Saved data entries:
Segment Open

(* ===== verification/DispatchJournal.v ===== *)
(** * The dispatch journal
    ([systems/pipeline/core/execution/dispatch_journal.py],
    [dispatch_journal_transitions.py])

    The SQLite database that outlives the process: one row per dispatched run,
    a log of transitions, the claims by which a stopped run gets its one
    successor, and the pinned requests of lineage roots.  Tables are lists in
    the order of their row ids.  [iso_epoch] is [datetime.fromisoformat]. *)
From stdpp Require Import base list strings.
From Stdlib Require Import ZArith QArith Lia.
From S2P Require Import Prelude PyFloat PyString PyJson.
Open Scope Z_scope.
#[local] Set Default Proof Using "Type".

Record Row := mkRow {
  row_pipeline : string;
  status : string;
  caller_agent : option string;
  started_at : string;
  completed_at : option string;
  completed_at_epoch : option Q;
  updated_at : string;
  updated_at_epoch : Q;
  record_json : list (string * json)
}.

Record Transition := mkTransition {
  tr_execution_id : string;
  tr_status : string;
  tr_at : string;
  tr_at_epoch : Q
}.

Record Lineage := mkLineage {
  lin_pipeline_id : string;
  version : string;
  lin_steps_sha256 : string;
  source_text : string;
  options_json : string
}.

Record Journal := mkJournal {
  dispatch_records : list (string * Row);
  dispatch_record_transitions : list Transition;
  continuation_claims : list (string * (string * string));   (* stop, (successor, claimed_at) *)
  pipeline_lineage : list (string * Lineage)
}.

Definition empty_journal : Journal := mkJournal [] [] [] [].

Definition with_records r (j : Journal) : Journal :=
  mkJournal r (dispatch_record_transitions j) (continuation_claims j) (pipeline_lineage j).
Definition with_claims c (j : Journal) : Journal :=
  mkJournal (dispatch_records j) (dispatch_record_transitions j) c (pipeline_lineage j).

(** The [CHECK] of the table, and the statuses a [started] write respects. *)
Definition valid_status (s : string) : bool :=
  bool_decide (s = "started"%string) || bool_decide (s = "completed"%string) || bool_decide (s = "failed"%string).
Definition terminal_status (s : string) : bool :=
  bool_decide (s = "completed"%string) || bool_decide (s = "failed"%string).

(** [UPDATE ... WHERE execution_id = ?] *)
Definition update_row (execution_id : string) (f : Row -> Row) (rows : list (string * Row)) : list (string * Row) :=
  map (fun kr => if decide (kr.1 = execution_id) then (kr.1, f kr.2) else kr) rows.

Section Journal.
Context (iso_epoch : string -> exn Q).

(** ** [write_transition_sync] *)

Record Write := mkWrite {
  w_execution_id : string;
  w_pipeline : string;
  w_status : string;
  w_caller_agent : option string;
  w_started_at : string;
  w_completed_at : option string;
  w_record_json : list (string * json)
}.

(** The SELECT that precedes the transaction ... *)
Definition read_status (execution_id : string) (j : Journal) : option string :=
  status <$> dget execution_id (dispatch_records j).

Definition at_iso (w : Write) : string :=
  match w_completed_at w with
  | Some c => if bool_decide (w_status w <> "started"%string) && bool_decide (c <> ""%string) then c else w_started_at w
  | None => w_started_at w
  end.

Definition completed_epoch (w : Write) : exn (option Q) :=
  match w_completed_at w with Some c => let? e := iso_epoch c in Ok (Some e) | None => Ok None end.

Definition row_of_write (w : Write) (epoch : option Q) (now_iso : string) (now : Q) : Row :=
  mkRow (w_pipeline w) (w_status w) (w_caller_agent w) (w_started_at w) (w_completed_at w) epoch now_iso now
    (w_record_json w).

(** ... and the transaction, which writes on what was read. *)
Definition apply_write (existing : option string) (w : Write) (now_iso : string) (now : Q) (j : Journal) : exn Journal :=
  let? at_epoch := iso_epoch (at_iso w) in
  let? epoch := completed_epoch w in
  let row := row_of_write w epoch now_iso now in
  let id := w_execution_id w in
  let? records :=
    if bool_decide (w_status w = "started"%string) then
      match existing with
      | None =>
          match dget id (dispatch_records j) with
          | None => Ok (dispatch_records j ++ [(id, row)])
          | Some _ => Raise IntegrityError
          end
      | Some s =>
          Ok (if terminal_status s then dispatch_records j
              else update_row id (fun r =>
                mkRow (w_pipeline w) (w_status w) (w_caller_agent w) (w_started_at w) (completed_at r)
                  (completed_at_epoch r) now_iso now (w_record_json w)) (dispatch_records j))
      end
    else if valid_status (w_status w) then Ok (ddel id (dispatch_records j) ++ [(id, row)])
    else Raise IntegrityError in
  Ok (mkJournal records
        (dispatch_record_transitions j ++ [mkTransition id (w_status w) (at_iso w) at_epoch])
        (continuation_claims j) (pipeline_lineage j)).

Definition write_transition_sync (w : Write) (now_iso : string) (now : Q) (j : Journal) : exn Journal :=
  apply_write (read_status (w_execution_id w) j) w now_iso now j.

Definition fetch_record_sync (execution_id : string) (j : Journal) : option (list (string * json) * string * Q) :=
  (fun r => (record_json r, status r, updated_at_epoch r)) <$> dget execution_id (dispatch_records j).

Definition fetch_terminal_sync (execution_id : string) (j : Journal) : option (list (string * json) * Q) :=
  match dget execution_id (dispatch_records j) with
  | Some r => if terminal_status (status r) then (fun e => (record_json r, e)) <$> completed_at_epoch r else None
  | None => None
  end.

(** ** [sweep_orphan_started_sync] *)

Definition interrupted_error : json :=
  JObj [("code", JStr "interrupted_by_restart"); ("message", JStr "Dispatch interrupted by process restart");
        ("data", JObj [("resumable", JBool true)])]%string.

Definition interrupted_body (now_iso : string) (body : list (string * json)) : list (string * json) :=
  dset "error"%string interrupted_error
    (dset "as_of"%string (JStr now_iso)
      (dset "completed_at"%string (JStr now_iso)
        (dset "state"%string (JStr "failed") (dset "status"%string (JStr "failed") body)))).

Definition interrupted_row (now_iso : string) (now : Q) (r : Row) : Row :=
  mkRow (row_pipeline r) "failed" (caller_agent r) (started_at r) (Some now_iso) (Some now) now_iso now
    (interrupted_body now_iso (record_json r)).

(** Whether the row is of a process that started before. *)
Definition is_orphan (process_started_at : Q) (r : Row) : exn bool :=
  if bool_decide (status r = "started"%string) then
    let? e := iso_epoch (started_at r) in Ok (negb (fle process_started_at e))
  else Ok false.

Fixpoint sweep_rows (now_iso : string) (now process_started_at : Q) (rows : list (string * Row))
  : exn (list (string * Row) * list (string * string)) :=
  match rows with
  | [] => Ok ([], [])
  | (id, r) :: rows' =>
      let? orphan := is_orphan process_started_at r in
      let? rest := sweep_rows now_iso now process_started_at rows' in
      let (rows'', updated) := rest in
      Ok (if orphan then ((id, interrupted_row now_iso now r) :: rows'', (id, row_pipeline r) :: updated)
          else ((id, r) :: rows'', updated))
  end.

Definition sweep_orphan_started_sync (now_iso : string) (now process_started_at : Q) (j : Journal)
  : exn (list (string * string) * Journal) :=
  let? res := sweep_rows now_iso now process_started_at (dispatch_records j) in
  Ok (snd res, with_records (fst res) j).

(** ** Pruning *)

(** The executions whose row satisfies the predicate. *)
Definition selected (p : Row -> bool) (j : Journal) (execution_id : string) : bool :=
  existsb (fun kr => bool_decide (kr.1 = execution_id) && p kr.2) (dispatch_records j).

Definition prune_bound_lineage_sync (p : Row -> bool) (j : Journal) : Journal :=
  mkJournal (dispatch_records j) (dispatch_record_transitions j)
    (List.filter (fun kc => negb (selected p j kc.1)) (continuation_claims j))
    (List.filter (fun kl => negb (selected p j kl.1)) (pipeline_lineage j)).

Definition delete_rows (p : Row -> bool) (j : Journal) : nat * Journal :=
  (length (List.filter (fun kr => p kr.2) (dispatch_records j)),
   with_records (List.filter (fun kr => negb (p kr.2)) (dispatch_records j)) j).

Definition stale_started (cutoff : Q) (r : Row) : bool :=
  bool_decide (status r = "started"%string) && flt (updated_at_epoch r) cutoff.
Definition expired (cutoff : Q) (r : Row) : bool :=
  match completed_at_epoch r with Some e => flt e cutoff | None => false end.

Definition prune_started_sync (now retention_seconds : Q) (j : Journal) : nat * Journal :=
  let p := stale_started (fsub now retention_seconds) in
  delete_rows p (prune_bound_lineage_sync p j).

Definition prune_sync (now retention_seconds : Q) (j : Journal) : nat * nat * Journal :=
  let (started_deleted, j1) := prune_started_sync now retention_seconds j in
  let p := expired (fsub now retention_seconds) in
  let (deleted, j2) := delete_rows p (prune_bound_lineage_sync p j1) in
  (deleted, started_deleted, j2).

(** ** Continuations *)

Record ContinuationClaim := mkClaim { won : bool; claim_successor : string }.

Definition claim_continuation_sync (stop successor claimed_at : string) (j : Journal) : ContinuationClaim * Journal :=
  match dget stop (continuation_claims j) with
  | None => (mkClaim true successor, with_claims (continuation_claims j ++ [(stop, (successor, claimed_at))]) j)
  | Some (existing, _) => (mkClaim false existing, j)
  end.

Definition release_continuation_sync (stop successor : string) (j : Journal) : Journal :=
  with_claims (List.filter (fun kc => negb (bool_decide (kc.1 = stop /\ kc.2.1 = successor))) (continuation_claims j)) j.

Definition read_lineage_sync (root_id : string) (j : Journal) : option Lineage := dget root_id (pipeline_lineage j).

Definition write_lineage_root_sync (root_id : string) (l : Lineage) (j : Journal) : Journal :=
  match dget root_id (pipeline_lineage j) with
  | Some _ => j
  | None => mkJournal (dispatch_records j) (dispatch_record_transitions j) (continuation_claims j)
              (pipeline_lineage j ++ [(root_id, l)])
  end.

(** The first row, in table order, whose successor this is. *)
Definition predecessor_stop_sync (successor : string) (j : Journal) : option string :=
  fst <$> List.find (fun kc => bool_decide (kc.2.1 = successor)) (continuation_claims j).

Fixpoint lineage_loop (fuel : nat) (stop current : string) (seq : nat) (seen : list string) (j : Journal) : string * nat :=
  match fuel with
  | O => (stop, 1%nat)
  | S fuel' =>
      if decide (current ∈ seen) then (stop, 1%nat)
      else match read_lineage_sync current j with
           | Some _ => (current, seq)
           | None => match predecessor_stop_sync current j with
                     | None => (current, seq)
                     | Some predecessor => lineage_loop fuel' stop predecessor (S seq) (current :: seen) j
                     end
           end
  end.

Definition resolve_lineage_root_sync (stop : string) (j : Journal) : string * nat :=
  lineage_loop (S (S (length (continuation_claims j)))) stop stop 1 [] j.

(** [str(error.get("code") or "")]; what is not a string is not a known code. *)
Definition error_code (payload : list (string * json)) : string :=
  match jget "code" (dict_or_empty (jget "error" payload)) with JStr s => s | _ => "" end.

Definition refusal_for_record (payload : list (string * json)) (status : string) : option (string * string) :=
  let err_code := error_code payload in
  if bool_decide (status = "cancelled"%string)
     || bool_decide (err_code ∈ ["pipeline_execution_cancelled"; "cancelled"]%string)
  then Some ("cancelled", "A cancelled run cannot be resumed.")%string
  else if bool_decide (status = "completed"%string) then
    if truthy (jget "stop" (dict_or_empty (jget "result" payload))) then None
    else Some ("not_resumable", "Run completed without a stop and cannot be resumed.")%string
  else if bool_decide (status = "failed"%string) && bool_decide (err_code = "interrupted_by_restart"%string) then None
  else Some ("not_resumable", "Run is not a resumable stop.")%string.

Record ContinuationDecision := mkDecision {
  admitted : bool;
  http_status : Z;
  code : string;
  message : string;
  successor_execution_id : option string;
  lineage_root : option string;
  continuation_seq : nat;
  fresh_claim : bool
}.

Definition refuse (http_status : Z) (code message : string) : ContinuationDecision :=
  mkDecision false http_status code message None None 0 false.

Definition assess_continuation_sync (stop successor steps_sha256 pipeline_id claimed_at : string) (j : Journal)
  : ContinuationDecision * Journal :=
  if bool_decide (strip stop = ""%string) || bool_decide (strip successor = ""%string)
  then (refuse 422 "not_resumable" "resume_of and the successor execution id are required.", j)
  else match fetch_record_sync stop j with
  | None => (refuse 422 "not_resumable" "No execution matches resume_of.", j)
  | Some (payload, status, _) =>
      match refusal_for_record payload status with
      | Some (code, message) => (refuse 422 code message, j)
      | None =>
          let (root, seq) := resolve_lineage_root_sync stop j in
          match read_lineage_sync root j with
          | None =>
              (mkDecision false 422 "not_resumable" "Lineage root was never pinned." None (Some root) seq false, j)
          | Some l =>
              if negb (bool_decide (lin_pipeline_id l = pipeline_id))
                 || negb (bool_decide (lin_steps_sha256 l = steps_sha256))
              then (mkDecision false 422 "lineage_spec_drift" "Pipeline steps hash does not match the lineage root."
                      None (Some root) seq false, j)
              else
                let (claim, j') := claim_continuation_sync stop successor claimed_at j in
                (if won claim
                 then mkDecision true 202 "admitted" "Continuation claimed." (Some (claim_successor claim)) (Some root) seq true
                 else if bool_decide (claim_successor claim = successor)
                 then mkDecision true 202 "admitted" "Continuation already claimed by this successor."
                        (Some (claim_successor claim)) (Some root) seq false
                 else mkDecision false 409 "continuation_claimed" "A continuation of this stop was already claimed."
                        (Some (claim_successor claim)) (Some root) seq false, j')
          end
      end
  end.

(** ** Histories *)

Inductive JOp : Type :=
  | JWrite (w : Write) (now_iso : string) (now : Q)
  | JSweep (now_iso : string) (now process_started_at : Q)
  | JPrune (now retention_seconds : Q)
  | JAssess (stop successor steps_sha256 pipeline_id claimed_at : string)
  | JRelease (stop successor : string)
  | JPin (root_id : string) (l : Lineage).

(** A transaction that raises leaves the database as it was. *)
Definition settle (j : Journal) (r : exn Journal) : Journal := match r with Ok j' => j' | Raise _ => j end.

Definition run_jop (j : Journal) (op : JOp) : Journal :=
  match op with
  | JWrite w iso now => settle j (write_transition_sync w iso now j)
  | JSweep iso now p => settle j (let? r := sweep_orphan_started_sync iso now p j in Ok (snd r))
  | JPrune now ret => snd (prune_sync now ret j)
  | JAssess stop succ sha pid at_ => snd (assess_continuation_sync stop succ sha pid at_ j)
  | JRelease stop succ => release_continuation_sync stop succ j
  | JPin root l => write_lineage_root_sync root l j
  end.

Definition run_jops (ops : list JOp) (j : Journal) : Journal := fold_left run_jop ops j.

(** The primary keys. *)
Record wf (j : Journal) : Prop := {
  wf_records : NoDup (dkeys (dispatch_records j));
  wf_claims : NoDup (dkeys (continuation_claims j));
  wf_lineage : NoDup (dkeys (pipeline_lineage j))
}.

Lemma dkeys_snoc {V} (k : string) (v : V) d : dkeys (d ++ [(k, v)]) = dkeys d ++ [k].
Proof. unfold dkeys. by rewrite map_app. Qed.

Segment Closed

§ **Task objective**: Please write out exactly the lines from the start of the data through the line that contains "The SQLite database", both ends included, and nothing else.

§ **Response**:
(* ===== verification/DispatchJournal.v ===== *)
(** * The dispatch journal
    ([systems/pipeline/core/execution/dispatch_journal.py],
    [dispatch_journal_transitions.py])

    The SQLite database that outlives the process: one row per dispatched run,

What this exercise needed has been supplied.